Using Computerized Visual Representations of the Brain to provide Educate Specifics of Traumatic Brain Injury
Case Managers are often faced with the challenging task of communicating the nature of injuries or disease to patients or families. Many times this involves the translation of detailed and complex medical jargon to everyday understanding. In the case of Traumatic Brain Injury (TBI), this becomes increasingly difficult due to the specific knowledge set necessary to comprehend these injuries fully.
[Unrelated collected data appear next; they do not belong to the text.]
(* ===================================================================== *)
(** ** Validation of the batch size *)
(* ===================================================================== *)

(** C2.  With more than 50 parameters [calculate_batch] raises the
    [ValueError] and leaves the world as it was: no cache lookup, no
    request, no write.  With exactly 50 parameters no [ValueError] is
    raised, and the call goes on to its cache lookup. *)
Theorem C2_batch_limit_checked_before_any_effect :
  forall parameters media context api_key w,
    ((50 < length parameters)%nat ->
     calculate_batch parameters media context api_key w
     = (inl (ValueError "Maximum 50 parameters per batch request"), w))
    /\ (length parameters = 50%nat ->
        (forall msg,
            fst (calculate_batch parameters media context api_key w)
            <> inl (ValueError msg))
        /\ lookup_key (events_since w
                         (snd (calculate_batch parameters media context
                                 api_key w)))
           = Some (batch_cache_key parameters media context)).
Proof.
  intros parameters media context api_key w. split.
  - apply calculate_batch_too_many.
  - intro L. split.
    + intro msg. apply calculate_batch_no_value_error. lia.
    + apply calculate_batch_lookup_key. lia.
Qed.

(** C3 (as amended).  [calculate_batch] checks only the upper bound of the
    parameter list.  When media is the empty string or the parameter list
    is empty (and no longer than 50), no [ValueError] is raised: the call
    goes on to its cache lookup, and when the store is readable and holds
    no truthy payload for the key, it sends the request. *)
Theorem C3_batch_accepts_empty_media_and_parameters :
  forall parameters media context api_key w,
    parameters = [] \/ media = "" ->
    (length parameters <= 50)%nat ->
    let run := calculate_batch parameters media context api_key w in
    (forall msg, fst run <> inl (ValueError msg))
    /\ lookup_key (events_since w (snd run))
       = Some (batch_cache_key parameters media context)
    /\ (read_error (cache w) = None ->
        truthy (stored w (batch_cache_key parameters media context)) = false ->
        sent (events_since w (snd run))
        = [batch_request parameters media context (resolved_key api_key w)]).
Proof.
  intros parameters media context api_key w _ L run. subst run.
  repeat split.
  - intro msg. now apply calculate_batch_no_value_error.
  - now apply calculate_batch_lookup_key.
  - intros R T. rewrite (calculate_batch_miss _ _ _ _ _ L R T).
    apply fetch_outcome_sent.
Qed.

(* ===================================================================== *)
(** ** Hits, misses and failures *)
(* ===================================================================== *)

Lemma stored_log (w : world) (e : event) (K : pyval) :
  stored (log e w) K = stored w K.
Proof. reflexivity. Qed.

(** What a read finds after a write under the same key at the same time. *)
Lemma stored_after_put (w w' : world) (K data : pyval) (ttl : Z) rd wr :
  (0 < ttl)%Z ->
  clock w' = clock w ->
  stored
    (with_cache
       (mkCache (put_row (rows (cache w)) K data (Some (clock w + ttl)%Z)) rd wr)
       w') K
  = data.
Proof.
  intros Pos C. unfold stored, with_cache. cbn [cache rows clock]. rewrite C.
  rewrite find_row_put_same; [reflexivity | ].
  unfold row_live. simpl. apply Z.ltb_lt. lia.
Qed.


(** C6.  When the cache has nothing to serve and the service answers the
    request of [calculate_guidelines] with a status other than 200, the
    call raises [GuidelinelyAPIError] with the message extracted from the
    response and that status code; the cache is left as it was, nothing is
    written, and the same call made again sends the request again. *)
Theorem C6_remote_fault_is_raised_and_not_cached :
  forall parameter media context target_unit api_key w resp,
    let K := calculate_cache_key parameter media context target_unit in
    let req := calculate_request parameter media context target_unit
                 (resolved_key api_key w) in
    let call := calculate_guidelines parameter media context target_unit
                  api_key in
    read_error (cache w) = None ->
    truthy (stored w K) = false ->
    remote (sent (trace w)) req = Responded resp ->
    status_code resp <> 200%Z ->
    fst (call w)
    = inl (GuidelinelyAPIError (error_message resp) (status_code resp))
    /\ cache (snd (call w)) = cache w
    /\ set_expiries (events_since w (snd (call w))) = []
    /\ sent (events_since (snd (call w)) (snd (call (snd (call w))))) = [req].
Proof.
  intros parameter media context target_unit api_key w resp K req call
         R T Resp Status.
  set (w1 := log (HttpSend req) (log (CacheGet K) w)).
  assert (E : call w
              = (inl (GuidelinelyAPIError (error_message resp) (status_code resp)),
                 w1)).
  { subst call. cbv beta.
    rewrite (calculate_guidelines_miss _ _ _ _ _ _ R T). fold K. fold req.
    unfold fetch_outcome. rewrite Resp.
    apply Z.eqb_neq in Status. rewrite Status. reflexivity. }
  rewrite E. cbn [fst snd].
  repeat split.
  - unfold w1. rewrite events_since_log2. reflexivity.
  - assert (R1 : read_error (cache w1) = None) by exact R.
    assert (T1 : truthy (stored w1 K) = false) by exact T.
    subst call. cbv beta.
    rewrite (calculate_guidelines_miss _ _ _ _ _ _ R1 T1). fold K.
    rewrite fetch_outcome_sent. reflexivity.
Qed.

(** C7 (as amended).  When the read of the cache fails with a storage
    error, [calculate_guidelines] and [calculate_batch] do not catch it:
    the error reaches the caller and no request is sent. *)
Theorem C7_storage_error_on_read_propagates :
  forall parameter media context target_unit parameters api_key w msg,
    read_error (cache w) = Some msg ->
    (length parameters <= 50)%nat ->
    let single := calculate_guidelines parameter media context target_unit
                    api_key w in
    let batch := calculate_batch parameters media context api_key w in
    fst single = inl (StorageError msg)
    /\ sent (events_since w (snd single)) = []
    /\ fst batch = inl (StorageError msg)
    /\ sent (events_since w (snd batch)) = [].
Proof.
  intros parameter media context target_unit parameters api_key w msg R L
         single batch.
  subst single batch.
  rewrite (calculate_guidelines_unreadable _ _ _ _ _ _ _ R).
  rewrite (calculate_batch_unreadable _ _ _ _ _ _ L R).
  cbn [fst snd]. rewrite !events_since_log1. repeat split.
Qed.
Generally speaking, magnetic resonance imaging (MRI) and diffusion tensor imaging (DTI) are techniques frequently used in the treatment and care of individuals with TBI. However, these modalities are highly technical and are not easily interpreted by individuals outside the medical or research world. Nonetheless, information that they yield can provide individuals with further understanding of the physiological changes in the brain that occur after injury and result in deficits.
For those without an extensive background in neuroanatomy or cognitive neuroscience, excessively technical explanations may not be helpful due to their complexity and can thus create further distress for patients or families in an already difficult situation.
The CREF team is currently exploring ways to utilize MRI and DTI images to create user friendly visual representations of the brain. These images can provide the client, family, treating therapist, case managers, insurance adjusters or any other professional involved in patient care with valuable information regarding the patient's injury. For all of these listed parties, this technology can provide a readily understandable, visuospatial model of what is otherwise an abstract, conceptually difficult type of injury.
Outcome Prediction Following Traumatic Brain Injury: A Preliminary Model
Lisa A. Kreber, Ph.D., Mark J. Ashley, Sc.D., CCC-SLP, CCM, CBIS, Craig. S. Persel, B.A., Michal C. Clark, Ph.D., Richard E. Helvie, M.D., & Robert P. Lehr, Jr., Ph.D.
Centre for Neuro Skills (CNS), Clinical Research and Education Foundation (CREF), Bakersfield, CA
Objective: Develop a reliable model that predicts treatment cost, treatment duration, level of supervision, occupational status and disability outcome at discharge from postacute, residential rehabilitation for traumatic brain injury (TBI).
Design: Retrospective data analysis using two cohorts of patients admitted to the rehabilitation program from 1983 to 2006.
Setting: Inpatient, postacute residential brain-injury rehabilitation program where patients with TBI received speech/cognitive, occupational, physical, education, and counseling therapies in a clinic setting 5 days per week and individualized, prescribed therapies in a residential setting during evenings and weekends.
Participants: 478 adult, inpatients who suffered a TBI and met inclusion criteria. Data from 443 patients (Baseline Group) admitted to the program between 1983 and November 2004, were used to create outcome prediction formulas that were applied to a group of 35 patients (Outcome Group) admitted to the program between November 2004, and November 2006.
Main Outcome Measures: Disability Rating Scale (DRS), Independent Living Scale (ILS), CNS Scale (CNS), Living Status Scale (LSS), and Occupational Status Scale (OSS).
Results: Six variables (latency, DRS, ILS, CNS, LSS and OSS scores) were found to be independent predictors in the final regression model and reliably predicted program cost, length of stay, level of disability, supervision, and independence, as well as living and vocational discharge placements. Scores predicted by this model differed from actual scores by a range of 0.42-12.53%. One scale (CNS) influenced all other variables in this model and, thus, appeared to have the most predictive capability of all outcome measures.
Conclusions: Results from this preliminary predictive model should encourage access to effective treatment, changes in healthcare benefits and resource allocation for postacute, residential rehabilitation following TBI.